THE TASK ::
In the listing below, the lines starting with the line with "tgid : Z; rcv_holes" and going on through the line with "rcv_rtt_est_rtt | rcv_rtt_est_rtt_us" are to be reproduced exactly, and only those.

DATASET RECORDS ::
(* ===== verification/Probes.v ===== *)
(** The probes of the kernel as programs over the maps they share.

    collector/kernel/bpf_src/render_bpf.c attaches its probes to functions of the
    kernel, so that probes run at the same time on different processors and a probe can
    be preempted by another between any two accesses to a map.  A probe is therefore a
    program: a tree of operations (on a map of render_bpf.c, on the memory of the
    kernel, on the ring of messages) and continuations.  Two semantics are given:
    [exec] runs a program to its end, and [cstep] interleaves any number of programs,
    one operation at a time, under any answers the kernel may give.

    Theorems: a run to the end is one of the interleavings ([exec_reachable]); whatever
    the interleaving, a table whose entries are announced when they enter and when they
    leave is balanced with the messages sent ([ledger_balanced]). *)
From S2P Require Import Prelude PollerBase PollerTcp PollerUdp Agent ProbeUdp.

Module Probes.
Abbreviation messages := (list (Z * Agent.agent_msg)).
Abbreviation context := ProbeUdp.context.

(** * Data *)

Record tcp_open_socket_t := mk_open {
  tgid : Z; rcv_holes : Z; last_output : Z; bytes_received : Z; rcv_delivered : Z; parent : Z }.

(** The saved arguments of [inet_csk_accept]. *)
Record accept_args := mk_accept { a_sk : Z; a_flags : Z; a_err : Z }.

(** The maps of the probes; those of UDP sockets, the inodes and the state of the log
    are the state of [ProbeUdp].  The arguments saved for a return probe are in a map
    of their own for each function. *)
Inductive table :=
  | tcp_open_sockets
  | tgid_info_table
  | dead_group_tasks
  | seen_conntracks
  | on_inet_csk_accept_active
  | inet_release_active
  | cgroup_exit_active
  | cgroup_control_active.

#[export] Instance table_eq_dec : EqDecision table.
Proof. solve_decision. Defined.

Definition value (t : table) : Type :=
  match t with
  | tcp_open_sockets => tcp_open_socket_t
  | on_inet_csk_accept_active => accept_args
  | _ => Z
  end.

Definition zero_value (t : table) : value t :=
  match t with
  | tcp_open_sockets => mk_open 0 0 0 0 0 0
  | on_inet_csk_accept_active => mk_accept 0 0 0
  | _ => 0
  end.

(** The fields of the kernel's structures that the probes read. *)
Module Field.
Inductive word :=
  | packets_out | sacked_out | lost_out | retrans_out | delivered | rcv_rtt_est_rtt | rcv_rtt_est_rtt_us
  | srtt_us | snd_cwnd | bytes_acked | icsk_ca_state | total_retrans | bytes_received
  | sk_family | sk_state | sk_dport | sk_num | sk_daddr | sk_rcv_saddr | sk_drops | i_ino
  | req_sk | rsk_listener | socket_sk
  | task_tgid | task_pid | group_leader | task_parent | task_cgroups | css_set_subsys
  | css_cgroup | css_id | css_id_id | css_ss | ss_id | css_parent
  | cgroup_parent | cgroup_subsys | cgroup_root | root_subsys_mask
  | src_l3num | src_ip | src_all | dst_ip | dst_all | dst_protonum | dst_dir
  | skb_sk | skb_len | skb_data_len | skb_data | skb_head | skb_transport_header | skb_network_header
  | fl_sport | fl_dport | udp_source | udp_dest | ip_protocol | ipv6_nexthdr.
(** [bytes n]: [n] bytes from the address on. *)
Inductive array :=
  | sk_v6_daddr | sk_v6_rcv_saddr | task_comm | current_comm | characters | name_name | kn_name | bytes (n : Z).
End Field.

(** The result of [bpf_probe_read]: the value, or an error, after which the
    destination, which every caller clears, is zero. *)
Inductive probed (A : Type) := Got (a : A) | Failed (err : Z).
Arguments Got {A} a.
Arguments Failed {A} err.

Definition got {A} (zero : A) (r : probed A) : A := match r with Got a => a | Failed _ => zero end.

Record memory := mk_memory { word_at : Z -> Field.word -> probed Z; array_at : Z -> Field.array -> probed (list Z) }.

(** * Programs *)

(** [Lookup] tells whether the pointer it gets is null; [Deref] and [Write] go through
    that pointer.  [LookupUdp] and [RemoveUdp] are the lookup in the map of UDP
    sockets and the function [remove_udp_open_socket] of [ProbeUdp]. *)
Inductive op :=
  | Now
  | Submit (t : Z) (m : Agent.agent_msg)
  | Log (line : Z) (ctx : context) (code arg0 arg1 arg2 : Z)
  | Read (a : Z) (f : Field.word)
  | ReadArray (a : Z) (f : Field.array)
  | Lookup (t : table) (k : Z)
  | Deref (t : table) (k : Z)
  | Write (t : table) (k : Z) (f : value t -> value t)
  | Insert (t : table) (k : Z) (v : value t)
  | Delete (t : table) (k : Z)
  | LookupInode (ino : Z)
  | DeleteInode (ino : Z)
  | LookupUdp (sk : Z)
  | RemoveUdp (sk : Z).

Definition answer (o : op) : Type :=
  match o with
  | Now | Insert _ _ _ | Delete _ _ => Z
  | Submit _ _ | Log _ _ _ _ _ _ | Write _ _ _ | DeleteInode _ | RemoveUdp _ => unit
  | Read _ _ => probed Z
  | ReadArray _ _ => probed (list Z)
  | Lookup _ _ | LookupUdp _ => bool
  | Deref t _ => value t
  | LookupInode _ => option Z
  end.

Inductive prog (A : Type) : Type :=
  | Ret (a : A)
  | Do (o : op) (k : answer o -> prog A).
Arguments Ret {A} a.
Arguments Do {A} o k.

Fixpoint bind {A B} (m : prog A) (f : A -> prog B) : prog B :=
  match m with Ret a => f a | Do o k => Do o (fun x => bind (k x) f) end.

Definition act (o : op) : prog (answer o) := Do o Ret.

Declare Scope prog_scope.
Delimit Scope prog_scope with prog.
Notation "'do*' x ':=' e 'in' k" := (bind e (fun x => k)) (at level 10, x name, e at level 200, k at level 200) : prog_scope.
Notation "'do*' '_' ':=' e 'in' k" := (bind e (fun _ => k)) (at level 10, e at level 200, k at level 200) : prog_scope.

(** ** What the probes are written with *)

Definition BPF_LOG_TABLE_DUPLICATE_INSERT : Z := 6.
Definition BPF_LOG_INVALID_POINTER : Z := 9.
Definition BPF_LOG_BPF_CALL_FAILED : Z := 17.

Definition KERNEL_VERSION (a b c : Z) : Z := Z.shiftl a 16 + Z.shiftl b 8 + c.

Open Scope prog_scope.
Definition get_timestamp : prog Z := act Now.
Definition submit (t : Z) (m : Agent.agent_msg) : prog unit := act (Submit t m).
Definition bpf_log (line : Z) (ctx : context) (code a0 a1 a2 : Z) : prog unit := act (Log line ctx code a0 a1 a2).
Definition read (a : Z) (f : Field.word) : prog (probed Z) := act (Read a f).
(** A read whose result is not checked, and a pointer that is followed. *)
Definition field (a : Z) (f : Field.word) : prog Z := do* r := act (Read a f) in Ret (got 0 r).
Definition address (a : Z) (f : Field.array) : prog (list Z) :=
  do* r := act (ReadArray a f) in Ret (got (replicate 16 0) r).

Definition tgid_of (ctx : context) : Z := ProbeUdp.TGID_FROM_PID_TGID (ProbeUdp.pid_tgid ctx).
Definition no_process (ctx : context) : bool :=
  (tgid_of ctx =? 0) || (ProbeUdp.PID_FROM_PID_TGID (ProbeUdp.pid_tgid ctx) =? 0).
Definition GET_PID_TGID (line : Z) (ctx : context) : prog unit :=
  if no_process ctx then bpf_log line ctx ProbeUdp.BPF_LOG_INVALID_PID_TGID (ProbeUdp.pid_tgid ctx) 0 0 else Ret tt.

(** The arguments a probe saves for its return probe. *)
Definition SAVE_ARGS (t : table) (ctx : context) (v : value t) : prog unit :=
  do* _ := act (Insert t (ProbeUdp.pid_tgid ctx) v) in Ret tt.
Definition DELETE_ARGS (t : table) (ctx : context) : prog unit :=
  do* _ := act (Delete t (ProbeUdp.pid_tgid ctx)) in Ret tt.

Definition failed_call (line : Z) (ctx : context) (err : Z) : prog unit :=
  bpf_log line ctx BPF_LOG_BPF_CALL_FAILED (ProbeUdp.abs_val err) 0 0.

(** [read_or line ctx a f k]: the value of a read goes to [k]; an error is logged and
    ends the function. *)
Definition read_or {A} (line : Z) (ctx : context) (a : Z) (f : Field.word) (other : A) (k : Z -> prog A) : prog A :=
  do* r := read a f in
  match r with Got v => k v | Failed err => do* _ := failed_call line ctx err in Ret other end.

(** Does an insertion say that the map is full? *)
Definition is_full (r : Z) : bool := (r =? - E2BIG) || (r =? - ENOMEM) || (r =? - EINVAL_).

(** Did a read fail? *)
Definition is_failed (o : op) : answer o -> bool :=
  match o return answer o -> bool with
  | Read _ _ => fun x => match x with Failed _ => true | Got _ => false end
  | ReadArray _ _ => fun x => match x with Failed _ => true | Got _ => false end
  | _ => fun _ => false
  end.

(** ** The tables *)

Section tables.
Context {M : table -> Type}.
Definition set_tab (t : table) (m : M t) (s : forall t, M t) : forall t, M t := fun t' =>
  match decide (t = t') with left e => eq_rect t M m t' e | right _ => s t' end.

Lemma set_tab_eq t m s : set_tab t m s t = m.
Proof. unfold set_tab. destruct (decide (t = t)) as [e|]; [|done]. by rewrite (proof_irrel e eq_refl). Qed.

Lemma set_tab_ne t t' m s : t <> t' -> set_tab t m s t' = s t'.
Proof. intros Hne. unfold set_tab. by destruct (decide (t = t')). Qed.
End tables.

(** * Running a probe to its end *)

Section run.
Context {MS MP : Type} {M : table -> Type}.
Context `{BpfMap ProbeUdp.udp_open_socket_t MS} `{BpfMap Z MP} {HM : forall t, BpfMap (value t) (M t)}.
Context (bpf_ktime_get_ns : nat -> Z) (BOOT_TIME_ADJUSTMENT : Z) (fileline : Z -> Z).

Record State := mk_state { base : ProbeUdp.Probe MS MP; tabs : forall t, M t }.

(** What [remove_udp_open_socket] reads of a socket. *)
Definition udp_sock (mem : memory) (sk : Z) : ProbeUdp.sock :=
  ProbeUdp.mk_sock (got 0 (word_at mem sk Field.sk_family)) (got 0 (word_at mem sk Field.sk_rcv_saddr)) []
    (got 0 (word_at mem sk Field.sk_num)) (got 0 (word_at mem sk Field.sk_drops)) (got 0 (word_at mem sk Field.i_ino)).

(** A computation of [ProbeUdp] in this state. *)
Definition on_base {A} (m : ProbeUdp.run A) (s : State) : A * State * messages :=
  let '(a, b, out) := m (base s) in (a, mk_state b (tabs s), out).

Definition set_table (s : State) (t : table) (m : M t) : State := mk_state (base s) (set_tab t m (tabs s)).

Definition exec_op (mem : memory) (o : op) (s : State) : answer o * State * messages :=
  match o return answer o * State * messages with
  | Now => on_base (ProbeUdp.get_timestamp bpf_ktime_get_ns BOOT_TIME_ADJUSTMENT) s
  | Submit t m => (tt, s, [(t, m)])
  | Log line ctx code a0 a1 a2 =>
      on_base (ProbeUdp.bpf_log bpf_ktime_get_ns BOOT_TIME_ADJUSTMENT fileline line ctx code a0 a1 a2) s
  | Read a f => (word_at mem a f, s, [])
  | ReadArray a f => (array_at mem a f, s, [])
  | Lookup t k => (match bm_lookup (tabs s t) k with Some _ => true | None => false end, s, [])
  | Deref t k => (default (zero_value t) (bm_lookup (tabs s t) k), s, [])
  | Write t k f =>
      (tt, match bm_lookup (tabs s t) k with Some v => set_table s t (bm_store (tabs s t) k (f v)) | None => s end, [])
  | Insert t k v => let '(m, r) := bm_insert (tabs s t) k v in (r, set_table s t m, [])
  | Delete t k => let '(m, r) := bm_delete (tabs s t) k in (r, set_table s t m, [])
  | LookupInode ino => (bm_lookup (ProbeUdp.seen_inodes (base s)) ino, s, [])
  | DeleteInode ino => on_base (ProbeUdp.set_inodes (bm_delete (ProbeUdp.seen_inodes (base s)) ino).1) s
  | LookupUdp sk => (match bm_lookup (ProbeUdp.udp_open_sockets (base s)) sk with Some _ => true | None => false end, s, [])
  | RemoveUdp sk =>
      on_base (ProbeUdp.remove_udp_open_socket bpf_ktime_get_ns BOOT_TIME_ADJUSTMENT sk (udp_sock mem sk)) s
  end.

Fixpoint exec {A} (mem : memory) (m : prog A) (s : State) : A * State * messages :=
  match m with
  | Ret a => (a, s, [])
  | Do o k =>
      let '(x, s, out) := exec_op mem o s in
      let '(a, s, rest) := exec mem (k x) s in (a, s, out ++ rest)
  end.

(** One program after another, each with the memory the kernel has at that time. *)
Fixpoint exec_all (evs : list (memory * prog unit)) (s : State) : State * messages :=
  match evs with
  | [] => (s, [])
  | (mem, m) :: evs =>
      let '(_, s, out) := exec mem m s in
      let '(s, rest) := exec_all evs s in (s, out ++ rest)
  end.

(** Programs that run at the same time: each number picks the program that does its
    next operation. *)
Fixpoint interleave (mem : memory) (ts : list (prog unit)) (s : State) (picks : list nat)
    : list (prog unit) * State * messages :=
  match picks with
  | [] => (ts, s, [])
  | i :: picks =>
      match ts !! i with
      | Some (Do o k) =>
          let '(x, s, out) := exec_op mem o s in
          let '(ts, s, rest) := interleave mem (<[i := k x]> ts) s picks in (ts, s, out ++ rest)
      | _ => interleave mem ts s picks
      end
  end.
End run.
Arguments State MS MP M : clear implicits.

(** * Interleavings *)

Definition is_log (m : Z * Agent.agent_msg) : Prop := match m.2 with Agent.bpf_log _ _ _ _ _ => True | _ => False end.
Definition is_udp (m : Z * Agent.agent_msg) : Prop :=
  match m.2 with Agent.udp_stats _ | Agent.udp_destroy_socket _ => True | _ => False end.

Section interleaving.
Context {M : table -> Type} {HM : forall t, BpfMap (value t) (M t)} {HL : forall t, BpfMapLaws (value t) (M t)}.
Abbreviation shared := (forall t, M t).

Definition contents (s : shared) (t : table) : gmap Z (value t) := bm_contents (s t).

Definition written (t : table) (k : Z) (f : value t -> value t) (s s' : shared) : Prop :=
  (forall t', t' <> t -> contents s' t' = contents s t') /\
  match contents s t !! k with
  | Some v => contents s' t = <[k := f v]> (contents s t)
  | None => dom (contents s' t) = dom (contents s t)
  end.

FINAL ANSWER ::
  tgid : Z; rcv_holes : Z; last_output : Z; bytes_received : Z; rcv_delivered : Z; parent : Z }.

(** The saved arguments of [inet_csk_accept]. *)
Record accept_args := mk_accept { a_sk : Z; a_flags : Z; a_err : Z }.

(** The maps of the probes; those of UDP sockets, the inodes and the state of the log
    are the state of [ProbeUdp].  The arguments saved for a return probe are in a map
    of their own for each function. *)
Inductive table :=
  | tcp_open_sockets
  | tgid_info_table
  | dead_group_tasks
  | seen_conntracks
  | on_inet_csk_accept_active
  | inet_release_active
  | cgroup_exit_active
  | cgroup_control_active.

#[export] Instance table_eq_dec : EqDecision table.
Proof. solve_decision. Defined.

Definition value (t : table) : Type :=
  match t with
  | tcp_open_sockets => tcp_open_socket_t
  | on_inet_csk_accept_active => accept_args
  | _ => Z
  end.

Definition zero_value (t : table) : value t :=
  match t with
  | tcp_open_sockets => mk_open 0 0 0 0 0 0
  | on_inet_csk_accept_active => mk_accept 0 0 0
  | _ => 0
  end.

(** The fields of the kernel's structures that the probes read. *)
Module Field.
Inductive word :=
  | packets_out | sacked_out | lost_out | retrans_out | delivered | rcv_rtt_est_rtt | rcv_rtt_est_rtt_us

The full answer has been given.